(Stored items)
Segment Open
(* ===== verification/Flags.v ===== *)
(** * Package flag: the command line

    [parse] is the loop of [FlagSet.Parse] on the flags of [Conf]: a flag is given as [-name value],
    [-name=value] or, if it is boolean, [-name]; two dashes count as one.  It returns the names that
    were set, which a configuration file does not override, and the flags with their values. *)
From S2P Require Import Prelude Strs Conf.
From Stdlib Require Import Strings.Ascii.

Open Scope string_scope.

Inductive flag_error := EBadSyntax (arg : string) | ENotDefined (name : string) | EHelp
| ENeedsArgument (name : string) | EInvalid (name value err : string).

(** The name and, after an equals sign, the value of an argument that is a flag. *)
Inductive argument := NotAFlag | Terminator | Bad | Flag (name : string) (value : option string).

Definition named (name : string) : argument :=
  match name with
  | EmptyString => Bad
  | String c _ =>
      if Ascii.eqb c "-" || Ascii.eqb c "=" then Bad
      else match cut_on "="%char name with Some (n, v) => Flag n (Some v) | None => Flag name None end
  end.
Definition classify (arg : string) : argument :=
  match arg with
  | String a (String b r) =>
      if Ascii.eqb a "-" then
        if Ascii.eqb b "-" then if decide (r = "") then Terminator else named r else named (String b r)
      else NotAFlag
  | _ => NotAFlag
  end.

Fixpoint parse (args : list string) (seen : gset string) (fs : FlagSet) : result flag_error (gset string * FlagSet) :=
  match args with
  | [] => Ok (seen, fs)
  | arg :: args =>
      match classify arg with
      | NotAFlag | Terminator => Ok (seen, fs)
      | Bad => Err (EBadSyntax arg)
      | Flag name value =>
          match fs !! name with
          | None => Err (if bool_decide (name = "help") || bool_decide (name = "h") then EHelp else ENotDefined name)
          | Some fl =>
              let set v := match set_flag fs name v with
                           | (Some e, _) => Err (EInvalid name v e)
                           | (None, fs) => Ok ({[name]} ∪ seen, fs)
                           end in
              if fl_isBool fl then
                let? '(seen, fs) := set (default "true" value) in parse args seen fs
              else match value, args with
              | Some v, _ => let? '(seen, fs) := set v in parse args seen fs
              | None, v :: args => let? '(seen, fs) := set v in parse args seen fs
              | None, [] => Err (ENeedsArgument name)
              end
          end
      end
  end.

(** ** Flags *)

Definition string_flag (value : string) : flag := mkFlag value false (λ v, (v, None)).

(** [strconv.ParseBool] *)
Definition ParseBool (s : string) : option bool :=
  if decide (s ∈ ["1"; "t"; "T"; "true"; "TRUE"; "True"]) then Some true
  else if decide (s ∈ ["0"; "f"; "F"; "false"; "FALSE"; "False"]) then Some false
  else None.
Definition bool_text (b : bool) : string := if b then "true" else "false".
Definition bool_flag (value : bool) : flag :=
  mkFlag (bool_text value) true (λ v, match ParseBool v with Some b => (bool_text b, None) | None => ("false", Some "parse error") end).

(** The value of a flag. *)
Definition str (fs : FlagSet) (name : string) : string := from_option fl_value "" (fs !! name).
Definition is_set (fs : FlagSet) (name : string) : bool := bool_decide (str fs name = "true").

(** A string flag followed by its value, whatever the value looks like. *)
Lemma parse_string arg name value v args seen fs :
  classify arg = Flag name None → fs !! name = Some (string_flag value) →
  parse (arg :: v :: args) seen fs = parse args ({[name]} ∪ seen) (<[name := string_flag v]> fs).
Proof. intros Hc Hf. simpl. rewrite Hc, Hf. simpl. unfold set_flag. by rewrite Hf. Qed.

Lemma parse_bool arg name value b args seen fs :
  classify arg = Flag name (Some (bool_text b)) ∨ classify arg = Flag name None ∧ b = true → fs !! name = Some (bool_flag value) →
  parse (arg :: args) seen fs = parse args ({[name]} ∪ seen) (<[name := bool_flag b]> fs).
Proof.
  intros Hc Hf. simpl. unfold set_flag. destruct Hc as [->|[-> ->]]; rewrite Hf; simpl; [by destruct b|done].
Qed.

(** What is not on the command line keeps its value. *)
Lemma set_flag_other fs name v e fs' k : set_flag fs name v = (e, fs') → k ≠ name → fs' !! k = fs !! k.
Proof.
  unfold set_flag. destruct (fs !! name) as [fl|]; [|by intros [= _ <-]]. destruct (fl_set fl v) as [v' err].
  intros [= _ <-] Hk. by rewrite lookup_insert_ne.
Qed.

Lemma parse_frame args seen fs seen' fs' k :
  parse args seen fs = Ok (seen', fs') → k ∉ seen' → seen ⊆ seen' ∧ fs' !! k = fs !! k.
Proof.
  intros Hp Hk. assert (∀ n args seen fs, (length args ≤ n)%nat → parse args seen fs = Ok (seen', fs') → seen ⊆ seen' ∧ fs' !! k = fs !! k) as Hall.
  { clear Hp args seen fs. induction n as [|n IH]; intros [|arg args] seen fs Hn Hp; simpl in Hn; try lia;
      [by injection Hp as <- <-..|]. simpl in Hp.
    destruct (classify arg) as [| | |name value]; [by injection Hp as <- <-..|done|].
    destruct (fs !! name) as [fl|] eqn:Hf; [|done].
    assert (∀ v args', (length args' ≤ n)%nat →
      rbind match set_flag fs name v with (Some e, _) => Err (EInvalid name v e) | (None, fs) => Ok ({[name]} ∪ seen, fs) end
        (λ '(seen, fs), parse args' seen fs) = Ok (seen', fs') → seen ⊆ seen' ∧ fs' !! k = fs !! k) as Hset.
    { intros v args' Hl. destruct (set_flag fs name v) as [[e|] fs1] eqn:Es; [done|]. simpl. intros Hr.
      destruct (IH _ _ _ Hl Hr) as [H1 H2]. split; [set_solver|]. rewrite H2. eapply set_flag_other; [done|]. set_solver. }
    destruct (fl_isBool fl); [by eapply Hset, Hp; lia|]. destruct value as [v|]; [by eapply Hset, Hp; lia|].
    destruct args as [|v args]; [done|]. simpl in Hn. eapply Hset, Hp. lia. }
  by eapply Hall.
Qed.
Segment Closed
### Task details
Find the line with "then Some true" in the entries above. Retype it and each line after it, exactly, through the line with "Lemma parse_string arg", and stop there.

### Final answer
  if decide (s ∈ ["1"; "t"; "T"; "true"; "TRUE"; "True"]) then Some true
  else if decide (s ∈ ["0"; "f"; "F"; "false"; "FALSE"; "False"]) then Some false
  else None.
Definition bool_text (b : bool) : string := if b then "true" else "false".
Definition bool_flag (value : bool) : flag :=
  mkFlag (bool_text value) true (λ v, match ParseBool v with Some b => (bool_text b, None) | None => ("false", Some "parse error") end).

(** The value of a flag. *)
Definition str (fs : FlagSet) (name : string) : string := from_option fl_value "" (fs !! name).
Definition is_set (fs : FlagSet) (name : string) : bool := bool_decide (str fs name = "true").

(** A string flag followed by its value, whatever the value looks like. *)
Lemma parse_string arg name value v args seen fs :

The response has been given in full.